Rudy works with the CIO and business partners to develop products that monetize data for the firm.

“Having the tactical elements of our data ‘handled,’ we aren’t bogged down with questions about how we are going to do something, but rather we can focus on the art of the possible — what we can do with speed and agility,” Rudy says. “We have a creative license to develop new products leveraging APIs or microservices that combine our data into new and hopefully revenue-generating products.”

The team can also quickly respond to business requests for data that supports running the business, “which honestly are endless and previously took weeks to implement,” Rudy says. “We now look like superstars when we can say, ‘Yes, we can do that,’ and enable it overnight.”

Excelling at analytics

A strong CIO-CDO partnership positions companies well to leverage emerging technologies and data strategies, such as edge analytics.

“Data and analytics are essential to timely decision-making and fuel digital transformation,” Rayburn says. “It is hard to imagine efficient analytics without a well-designed data architecture working seamlessly with enterprise architecture. Given the co-custodianship of data, successful implementation of enterprise strategies will depend upon CDOs and CIOs working well together.”

Today, many applications employ embedded analytics to interact smartly with end users, Rayburn says. “Most of these apps employ edge analytics as they take in and analyze data in real-time at the application level to maintain a sub-second response,” she says. “Pulling this off will require a good partnership between the CIO and CDO, with data architects working with enterprise systems architects to ensure the requisite performance and scalability.”

DCCU has deployed analytics in its mobile banking app that required the company’s data scientists to develop alongside its systems architects, to ensure a cohesive architecture, Rayburn says.

Another area where CDOs and CIOs can work together is DataOps, a set of practices that combine an integrated and process-oriented perspective on data with automation and methods from agile software engineering to improve quality and speed and to promote a culture of continuous improvement in the area of data analytics.

“DataOps allows for the application of the DevOps methodology to ongoing deployment and maintenance of data or data analytics-intensive applications,” Rayburn says. “By adding data specialists to operational processes typically handled by IT, DataOps ensures the much-needed collaboration and integration between IT and data teams happens with the objective of seamless orchestration of data, tools, code, and environments.”

DCCU uses DataOps for its mobile apps to improve time to market for some of its customer-facing analytics products, through continuous delivery. “A data scientist works hand-in-hand with IT to test and implement analytics iterations in sandboxes for quick and continuous deployment of models,” Rayburn says.

When CDOs and CIOs work together, “joint strategizing, planning, developing, and coordinating will ensure an efficient division of labor that eliminates data silos and accelerates digital transformation,” Rayburn says.

Avoiding friction

Given that there will likely be overlap among the CIO and CDO responsibilities in some areas, there’s bound to be friction.

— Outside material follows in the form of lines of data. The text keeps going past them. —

(** * Isca / GFDL experiment driver: run lifecycle and configuration state

    A shallow embedding of [src/extra/python/gfdl/experiment.py]:
    the [DiagTable] builder, the namelist store (Python mapping objects
    living in an object store, so that sharing between experiments is
    visible), a file-system model for the shell utilities the driver calls,
    and the [Experiment] methods [run], [derive], [update_namelist],
    [rebuild_namelist], [write_diag_table], [run_parameter_sweep],
    [clear_rundir], [clear_workdir], [check_path_names] and
    [disable_rrtm]. *)

From stdpp Require Import gmap strings list fin_maps pretty.

Set Warnings "-clear-no-such-hyp".

Local Open Scope Z_scope.
Local Open Scope string_scope.
Local Open Scope list_scope.

(** ** Python values, exceptions and the state-and-exception monad *)

(** The scalar and list values that appear as namelist parameters and as
    the frequency of an output file. *)
#[warnings="-register-all"]
Inductive value : Type :=
  | VNone
  | VBool (b : bool)
  | VInt (z : Z)
  | VStr (s : string)
  | VList (l : list value).

(** A path is kept as its list of components; [P] is [os.path.join] with
    one more component. *)
Abbreviation path := (list string).

Definition P (d : path) (s : string) : path := d ++ [s].

(** The exceptions the driver raises or lets through.  [ErrorReturnCode n]
    is [sh]'s exception for a command that exits with status [n]. *)
Inductive exn : Type :=
  | SystemExit (code : Z)
  | ValueError
  | KeyError (k : string)
  | NameError (n : string)
  | AttributeError
  | IndexError
  | OSError (p : path)
  | TemplateNotFound (template : string)
  | ErrorReturnCode (code : Z)
  | KeyboardInterrupt.

Inductive res (A : Type) : Type :=
  | Ret (a : A)
  | Raise (e : exn).
Arguments Ret {A} a.
Arguments Raise {A} e.

Definition M (S A : Type) : Type := S -> res A * S.

Definition ret {S A} (a : A) : M S A := fun s => (Ret a, s).

Definition raise {S A} (e : exn) : M S A := fun s => (Raise e, s).

Definition bind {S A B} (m : M S A) (k : A -> M S B) : M S B :=
  fun s => match m s with
           | (Ret a, s') => k a s'
           | (Raise e, s') => (Raise e, s')
           end.

(** The value of a computation that returned, [d] for one that raised. *)
Definition value_of {A} (d : A) (r : res A) : A :=
  match r with
  | Ret a => a
  | Raise _ => d
  end.

Definition get {S} : M S S := fun s => (Ret s, s).

Definition gets {S A} (f : S -> A) : M S A := fun s => (Ret (f s), s).

Definition modify {S} (f : S -> S) : M S unit := fun s => (Ret tt, f s).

Data is generated by or consumed by the applications that enable the business,” says Marcus Murph, leader of CIO advisory at consulting firm KPMG. “This creates a natural friction between the CIO and CDO, as choices about data architecture, data governance, tools — and their costs — can conflict with broader IT operating model preferences.”

In addition, data must be secured, and this creates potential conflicts between data solutions and cybersecurity standards typically established by the CISO, Murph says. This can also create friction between CDOs and other executives. “None of these friction points needs [to] be counterproductive,” he says. “Proper operating model design explicitly identifies these points of friction and provides mechanisms to avoid or resolve conflicts.”

Both the CIO and CDO roles have a similar purpose in that they lead corporate efforts to drive positive business outcomes through the optimal use of technology, including data and related technology, Rayburn says.

Because data can’t be easily separated from its underlying technology infrastructure, there could be a conflict in terms of responsibilities, she says.

“Too many IT shops are still more vested in the infrastructure and technologies that house the data than the expertise to drive value from data, unless the CIO has traditionally maintained strong analytics focus,” Rayburn says.

The role of the CIO emerged in the mid-1980s, whereas the chief data officer is a relatively new appointment recently gaining traction in the face of increasing digitalization, Schwenk says.

“The lack of clarity around roles and responsibilities and the drivers for CDO appointments can mean there is friction between these two roles,” Schwenk says. “Their roles and responsibilities are dependent on the overarching business goals and where the organization is on its digital transformation journey. Still, there could be friction when it comes to how data is managed within the IT infrastructure, which could make CIOs feel threatened.”

For more progressive organizations, a clearer distinction between the roles and responsibilities of these senior leaders and where they fit into the organization is more common, Schwenk says.

Reporting structures

Where CIOs and CDOs fit into a company’s reporting structure varies based on the data maturity, industry, and state of digitalization in the business, Schwenk says. “Why the CDO has been appointed bears considerable weight [on] where they typically report,” she says.

According to the CIO.com’s State of the CIO 2023 survey, 53% of CDOs report to the CIO or top IT executive, with 35% reporting to the CEO and 7% reporting to the CFO or top finance exec.

But the CDO role is evolving. The first generation focused on governance and compliance and building out a trustworthy data foundation, Schwenk says. The second generation had a solid foundation in the data governance and compliance area, but was also looking to drive business value from the data.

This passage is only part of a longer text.